Cytoreductive surgery and Hyperthermic intra-operative peritoneal chemotherapy with Cisplatin for gastric peritoneal Carcinomatosis Monocentric phase-2 nonrandomized prospective clinical trial

BACKGROUND: Cytoreductive surgery (CRS) plus hyperthermic intra-operative peritoneal chemotherapy (HIPC) for gastric peritoneal carcinomatosis (PC) is controversial, and selection criteria for this treatment modality are lacking. METHODS: Thirty-two patients (F/M ratio 12/20; median (range) age 58 (32-75) years) underwent CRS + HIPC with cisplatin for PC from gastric adenocarcinoma in 2010-2014. This monocentric phase-2 nonrandomized prospective study with a power of 90% aimed to improve the 1-year overall survival (OS) rate with 40% (historical reference of 52% to 72%). Median PCI score was 8 (range 1-20), number of regions involved was 6 (range 1-11). The impact of 16 prognostic factors on survival was evaluated using univariable and multivariable Cox regression models.

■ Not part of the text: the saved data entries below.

(** ** The tail *)

Lemma rollback_while_blocked_example :
  lastId (tail_step [out1; hello_msg] tail_blocked (Rollback (id_at 500)))
  = ObjectId_min (id_at 500) (lastId tail_blocked)
  /\ tail_step [out1; hello_msg] tail_blocked (Rollback (id_at 500))
     = {| lastId := id_at 500; phase := NextTail; delivered := [] |}
  /\ delivered (tail_run [out1; hello_msg] tail_blocked
                  [Rollback (id_at 500); Idle; Next; Accept; Next; Accept])
     = [out1; hello_msg].
Proof.
  assert (Hp : phase tail_blocked = NextTail
               \/ exists bound rest msg, phase tail_blocked = Delivering bound rest msg)
    by (right; exists (id_at 1500), [], hello_msg; reflexivity).
  pose proof (rollback_moves_tail_to_min [out1; hello_msg] tail_blocked (id_at 500) Hp) as H.
  cbv zeta in H. destruct H as (H1 & _ & _ & _ & _ & _ & _ & H8 & _).
  destruct (H8 (id_at 1500) [] hello_msg eq_refl eq_refl) as (Hs & _ & _ & _ & Hd).
  split; [exact H1|]. split; [exact Hs|exact Hd].
Defined.

(** ** The dispatch loop *)

Lemma pong_example :
  Command pong_msg = cmdPong /\ loop_incoming m_running pong_msg = (m_running, []).
Proof.
  split; [reflexivity|].
  refine (proj1 (pong_reaches_no_handler registry m_running pong_msg _)). reflexivity.
Defined.

Lemma hello_dispatched_example : dispatch_rule m_running hello_msg "echo" st_echo.
Proof.
  refine (proj1 (dispatch_iff_newer_and_targeted m_running hello_msg "echo" st_echo _ _)).
  - intros Hc. vm_compute in Hc. discriminate Hc.
  - vm_compute. reflexivity.
Defined.

(** C2 as it is worded, without the exception of pongs, fails: a pong
    that is newer than the plugin's [LastId] and that the plugin has a
    target for is not dispatched. *)
Lemma pong_newer_and_targeted_not_dispatched :
  reachable registry m_running
  /\ plugins m_running !! "echo" = Some st_echo
  /\ ~ dispatch_rule m_running pong_msg "echo" st_echo.
Proof.
  split; [exact m_running_reachable|].
  split; [vm_compute; reflexivity|].
  unfold dispatch_rule, dispatched. intros [_ Hback].
  assert (Hd := Hback (conj eq_refl eq_refl)).
  change (snd (loop_incoming m_running pong_msg)) with (@nil Event) in Hd.
  inversion Hd.
Qed.

Lemma hello_persisted_last_example :
  events_of "echo" (snd (loop_incoming m_running hello_msg))
  = handle "echo" (set_info (set_LastId (Id hello_msg) (info st_echo)) st_echo) hello_msg
      (CommandName (BotText hello_msg))
    ++ [UpdateLastId "echo" (Id hello_msg)].
Proof.
  refine (proj1 (proj2 (proj2
    (handlers_run_before_lastid_is_persisted m_running hello_msg "echo" st_echo _ _ _ _)))).
  - intros Hc. vm_compute in Hc. discriminate Hc.
  - vm_compute. reflexivity.
  - vm_compute. reflexivity.
  - vm_compute. reflexivity.
Defined.

(** C7 as it is worded fails: the message handler is called before the
    write of [lastid]. *)
Lemma handler_called_before_write :
  reachable registry m_running
  /\ ~ persisted_before_handlers m_running hello_msg "echo".
Proof.
  split; [exact m_running_reachable|].
  unfold persisted_before_handlers. intros Hc.
  specialize (Hc (HandleMessage "echo" hello_msg)).
  change (snd (loop_incoming m_running hello_msg))
    with [HandleMessage "echo" hello_msg; UpdateLastId "echo" (Id hello_msg)] in Hc.
  destruct Hc as (l1 & l2 & l3 & Heq).
  - left.
  - left. reflexivity.
  - destruct l1 as [|a [|b l1]]; cbn [app] in Heq.
    + discriminate Heq.
    + injection Heq as _ Heq. destruct l2; discriminate Heq.
    + injection Heq as _ _ Heq. destruct l1; discriminate Heq.
Qed.

(** ** Commands *)

Lemma echo_without_argument_example :
  Sendf "echo" echo_msg (String.append "Oops: " "missing input for argument: text")
    ∈ snd (loop_incoming m_running echo_msg)
  /\ events_of "echo" (snd (loop_incoming m_running echo_msg))
     = [Sendf "echo" echo_msg (String.append "Oops: " "missing input for argument: text");
        HandleMessage "echo" echo_msg; UpdateLastId "echo" (Id echo_msg)].
Proof.
  pose proof (parse_failure_is_replied m_running "echo" st_echo echo_msg "echo"
                "missing input for argument: text") as H.
  destruct H as (Hiff & Hev & _).
  - vm_compute. reflexivity.
  - unfold dispatched. vm_compute. apply list_elem_of_In. cbn. auto.
  - intros Hc. vm_compute in Hc. discriminate Hc.
  - vm_compute. reflexivity.
  - vm_compute. reflexivity.
  - assert (Ha : AsNick echo_msg <> EmptyString) by (intros Hc; discriminate Hc).
    split; [apply Hiff; split; [exact Ha|reflexivity]|].
    exact (Hev Ha eq_refl).
Defined.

Follow-up was complete in all patients, and closed 2 years after patient inclusion. RESULTS: All patients had complete cytoreduction (CCR-0) and histopathological R0 resection. PCI </= 12 without PC on any small bowel region with 4 or more non-small bowel regions resulted in a median OS time of 24.7 months (15.6–29.4), and 1, 2, 5-year OS rates of 90%, 55%, 5.6%, respectively. Independent predictors of OS were PC on the small bowel combined with PC on 4 or more non-small bowel regions (p = 0.0004), number of regions involved (p = 0.0029), and overall PCI score (p = 0.0104). CONCLUSIONS: CRS + HIPC with cisplatin to treat gastric PC, providing complete cytoreduction and R0 resection, should be restricted to patients with PCI of 12 or less. Patients having PC on any small bowel region with 4 or more non-small bowel regions should be refused for CRS + HIPC. TRIAL REGISTRATION NUMBER: Registration number: NCT01116791. Registration date: May 5, 2010.